In der Lohnsteuerhaftungssache scheitert die Zulassung der Revision wegen grundsätzlicher Bedeutung der oben bezeichneten Rechtsfrage bereits an der mangelnden Klärungsfähigkeit. Nach den Feststellungen des FG hat der Kläger die Lohnsteueranmeldungen in seiner Eigenschaft als Geschäftsführer abgegeben, und er hat diese auch nicht angefochten, so daß die Frage, ob ein Haftungsschuldner mit Einwendungen gegen die Steuerfestsetzung auch dann ausgeschlossen ist, wenn ihm ein Anfechtungsrecht dagegen nicht zugestanden hat, in einem anschließenden Revisionsverfahren nicht zu entscheiden wäre.
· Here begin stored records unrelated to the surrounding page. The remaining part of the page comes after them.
(* ===== verification/Owning.v ===== *)
(** * Owning values and addresses (src/wirefmt/value.c, src/ipc/address.c)

    An owning value keeps the packet that its value points into. An address is the name of a socket
    in memory of its own; a leading [@] stands for the abstract namespace of Linux. *)

From stdpp Require Import list.
From S2P Require Import Prelude Errors Types Views Writer ValueWrite ValueProbe Value Codec Payload Packet BuildersTheorems.

#[local] Open Scope list_scope.
#[local] Open Scope Z_scope.

(** ** Owning values *)

Record dicey_owning_value : Type := mk_owning { ov_owner : dicey_packet; ov_value : dicey_value }.

Definition zero_owning : dicey_owning_value := mk_owning DICEY_EMPTY_PACKET zero_value.

Definition dicey_owning_value_is_valid (value : option dicey_owning_value) : bool :=
  match value with Some v => dicey_packet_is_valid (ov_owner v) | None => false end.

Definition dicey_owning_value_borrow (value : option dicey_owning_value) : option dicey_value :=
  if dicey_owning_value_is_valid value then ov_value <$> value else None.

Definition dicey_owning_value_deinit (value : option dicey_owning_value) : option dicey_owning_value :=
  if dicey_owning_value_is_valid value then Some zero_owning else value.

Definition dicey_owning_value_from_parts (owner : dicey_packet) (wanted_bit : dicey_value) : res dicey_owning_value :=
  let! _ := oassert (dicey_packet_is_valid owner) in Ok (mk_owning owner wanted_bit).

(** The packet of the caller as it is afterwards, and the owning value. *)
Definition dicey_packet_into_value (packet : dicey_packet) : res dicey_owning_value * dicey_packet :=
  (if negb (dicey_packet_is_valid packet) then Err DICEY_EINVAL else
   let! msg := dicey_packet_as_message packet in
   dicey_owning_value_from_parts packet (msg_value msg), packet).

(** The value of a message that was written is in the owning value made of its packet. *)
Lemma into_value_denotes op seq path t e a : message_ok op path t e (Some a) ->
  exists ov v, (dicey_packet_into_value (packet_of (written op seq path t e (Some a)))).1 = Ok ov /\ dicey_owning_value_borrow (Some ov) = Some v /\ denotes v a /\
    dicey_owning_value_borrow (dicey_owning_value_deinit (Some ov)) = None.
Proof.
  intros Hok. destruct (written_payload op seq path t e (Some a) Hok) as [Hp _]. pose proof (packet_of_valid _ Hp) as Hv.
  destruct (written_as_message op seq path t e (Some a) Hok) as (v & Hm & Hd). unfold dicey_packet_into_value. rewrite Hv. cbn [negb fst].
  rewrite Hm. cbn [obind msg_value]. unfold dicey_owning_value_from_parts. rewrite Hv. cbn [oassert obind]. eexists _, v.
  split_and!; [done| |done|]; unfold dicey_owning_value_deinit, dicey_owning_value_borrow, dicey_owning_value_is_valid; cbn [ov_owner]; by rewrite Hv.
Qed.

(** The packet of the caller is still there: releasing both frees its memory twice. *)
Lemma packet_not_consumed packet ov : (dicey_packet_into_value packet).1 = Ok ov ->
  dicey_packet_is_valid (dicey_packet_into_value packet).2 = true /\ ov_owner ov = (dicey_packet_into_value packet).2.
Proof.
  unfold dicey_packet_into_value. cbn [fst snd]. destruct (dicey_packet_is_valid packet) eqn:Hv; [|done]. cbn [negb].
  destruct (dicey_packet_as_message packet); try done. cbn [obind]. unfold dicey_owning_value_from_parts. rewrite Hv. by intros [= <-].
Qed.

(** ** Addresses *)

(** [addr] is the memory behind the pointer. *)
Record dicey_addr : Type := mk_addr { addr : option (list Z); addr_len : Z }.

Definition zero_addr : dicey_addr := mk_addr None 0.

Section addresses.
Context (malloc_ok : Z -> bool).

Definition cnkdup (str : list Z) (len : Z) : res (option (list Z)) :=
  if negb (malloc_ok len) then Ok None else let! copy := mem_read str len in Ok (Some copy).

(** The [@] of an abstract socket becomes a NUL. *)
Definition connstr_fixup (connstr : list Z) (len : Z) : res (option (list Z)) :=
  let! str_copy := cnkdup connstr (len + 1) in
  match str_copy with
  | None => Ok None
  | Some (c :: rest) => Ok (Some ((if c =? 64 then 0 else c) :: rest))
  | Some [] => Fault OutOfBounds
  end.

Definition dicey_addr_deinit (a : option dicey_addr) : option dicey_addr := match a with Some _ => Some zero_addr | None => None end.

Definition dicey_addr_dup (src : dicey_addr) : res dicey_addr :=
  match addr src with
  | None => Ok zero_addr
  | Some str =>
      if addr_len src =? 0 then Ok zero_addr else
      let! addr_copy := cnkdup str (addr_len src + 1) in
      match addr_copy with None => Err DICEY_ENOMEM | Some copy => Ok (mk_addr (Some copy) (addr_len src)) end
  end.

(** [None] without memory. *)
Definition dicey_addr_from_str (str : cstr) : res (option dicey_addr) :=
  let! connstr := connstr_fixup (str ++ [0]) (zlen str) in
  match connstr with None => Ok None | Some connstr => Ok (Some (mk_addr (Some connstr) (zlen str))) end.

End addresses.

Lemma mem_read_all l : mem_read l (zlen l) = Ok l.
Proof. unfold mem_read. pose proof (zlen_nonneg l). destruct (Z.ltb_spec (zlen l) (zlen l)); [lia|]. by rewrite ztake_all. Qed.

(** The address of a string, and that a copy of it is the same address. *)
Lemma addr_from_str_dup malloc_ok c str : (forall n, malloc_ok n = true) ->
  let a := mk_addr (Some ((if c =? 64 then 0 else c) :: str ++ [0])) (zlen (c :: str)) in
  dicey_addr_from_str malloc_ok (c :: str) = Ok (Some a) /\ dicey_addr_dup malloc_ok a = Ok a.
Proof.
  intros Hm a. assert (zlen (c :: str) + 1 = zlen (c :: str ++ [0])) as Hl by (rewrite !zlen_cons, zlen_app; change (zlen [0]) with 1; lia).
  unfold dicey_addr_from_str, connstr_fixup, dicey_addr_dup, cnkdup. rewrite !Hm. cbn [negb app addr addr_len a]. rewrite Hl.
  pose proof (zlen_nonneg str). destruct (Z.eqb_spec (zlen (c :: str)) 0); [rewrite zlen_cons in *; lia|].
  replace (zlen (c :: str ++ [0])) with (zlen ((if c =? 64 then 0 else c) :: str ++ [0])) at 2 by (by rewrite !zlen_cons).
  by rewrite !mem_read_all.
Qed.

(** An address without a NUL at its end, which the header allows, is read past its end by [dicey_addr_dup]. *)
Lemma addr_dup_reads_past_end malloc_ok str : (forall n, malloc_ok n = true) -> str <> [] -> dicey_addr_dup malloc_ok (mk_addr (Some str) (zlen str)) = Fault OutOfBounds.
Proof.
  intros Hm Hne. unfold dicey_addr_dup, cnkdup. cbn [addr addr_len]. rewrite Hm. pose proof (zlen_nonneg str).
  destruct (Z.eqb_spec (zlen str) 0) as [Hz|Hz]; [by apply zlen_0_nil in Hz|]. cbn [negb]. unfold mem_read. destruct (Z.ltb_spec (zlen str) (zlen str + 1)); [done|lia].
Qed.
(* ===== verification/ServerScenario.v ===== *)
(** * A small server

    A server over the reference maps, with an object, one client that runs and one that has just
    connected; the witnesses of the server's theorems are runs of it. *)

From S2P Require Import Prelude Errors Types Views Writer ValueWrite ValueProbe Value Codec Payload Packet Typedescr ValueValidate.
From S2P Require Import Hashtable PendingReqs Table Traits Registry RegistrySpec RegistryTheorems Clients Chunk Builders BuildersTheorems.
From S2P Require Import Server.
From stdpp Require Import gmap list.

#[local] Open Scope Z_scope.

(** Memory and libuv never fail; the user leaves every request pending. *)
Definition sample_env : environment (T := map_ptr) :=
  mk_env (fun _ => true) (fun _ => true) (fun _ => true) (fun _ => true) (fun _ => None) (fun _ => None) (fun _ => None) (fun _ => None) None
    (Some (fun _ => (DICEY_REQUEST_STATE_PENDING, []))) (fun _ => true) [] (fun _ => sfault NullDeref) (fun _ _ => sfault NullDeref) 100.

Definition sample_selector : dicey_selector := mk_selector (Some name_t) (Some [112]).

Definition sample_message (op : dicey_op) (seq : Z) (path : cstr) : dicey_packet :=
  match written_packet (fun _ => true) op seq (Some path) sample_selector None with Ok p => p | _ => DICEY_EMPTY_PACKET end.

Definition sample_signal : dicey_packet :=
  match written_packet (fun _ => true) DICEY_OP_SIGNAL 1 (Some path_a) sample_selector (Some ArgUnit) with Ok p => p | _ => DICEY_EMPTY_PACKET end.

(** The client 0 has subscribed to the element that [sample_signal] names. *)
Definition running_client : dicey_client_data (T := map_ptr) :=
  mk_client CLIENT_DATA_STATE_RUNNING 0 None (Some {[ element_descriptor path_a sample_selector := tt ]}) None false.

Definition fresh_client : dicey_client_data (T := map_ptr) :=
  mk_client CLIENT_DATA_STATE_CONNECTED 1 None None None false.

Definition sample_server : dicey_server (T := map_ptr) :=
  mk_server SERVER_STATE_RUNNING 1 None false [] (Some [Some 0%nat; Some 1%nat]) witness_registry 0
    {[ 0%nat := running_client; 1%nat := fresh_client ]} [] [] ∅ 2 [] ∅.

(** A run that ends well, from its result alone. *)
Lemma run_ok {S A} (m : S -> res A * S) s a : (m s).1 = Ok a -> m s = (Ok a, (m s).2).
Proof. destruct (m s). cbn. by intros ->. Qed.

(** Evaluate an equation between first-order values. *)
Ltac evaluate := lazymatch goal with |- @eq _ _ _ => vm_compute; reflexivity end.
2. Soweit der Kläger in der Umsatzsteuersache zusätzlich die Verletzung seines Rechts auf Gehör (§§ 115 Abs. 3 Nr. 3 i.V.m. § 96 Abs. 2 FGO) geltend macht, liegt dieser Verfahrensfehler ―ungeachtet dessen, daß die in der Beschwerdeschrift zum Ausdruck gebrachte Rüge den Darlegungserfordernissen des § 115 Abs. 3 Satz 3 FGO nicht entspricht (vgl. BFH-Beschluß vom 1. Juli 1998 IV B 152/97, BFH/NV 1998, 1511, m.w.N., und Gräber/Ruban, a.a.O., § 115 Rz. 65)― nicht vor. Der Kläger führt selbst aus, seine Einwendungen gegen die Inanspruchnahme als Haftender für die ―berichtigte― Umsatzsteuerschuld 1986 seien vom FG zurückgewiesen worden. Damit trifft es nicht zu, daß der Kläger zu diesem Sachverhalt nicht gehört worden ist. Sein Vorbringen richtet sich vielmehr dagegen, daß er mit diesen Einwendungen bei Gericht nicht durchgedrungen ist. Einwände gegen die materielle Richtigkeit des angefochtenen Urteils rechtfertigen jedoch aus keinem der in § 115 Abs. 2 Nrn. 1 bis 3 FGO genannten Gründe die Zulassung der Revision (vgl. BFH-Beschluß vom 30. Juni 1998 X B 10 und 11/98, BFH/NV 1998, 1509, m.w.N.).
Von einer weiteren Begründung sieht der Senat gemäß Art. 1 Nr. 6 des Gesetzes zur Entlastung des Bundesfinanzhofs ab.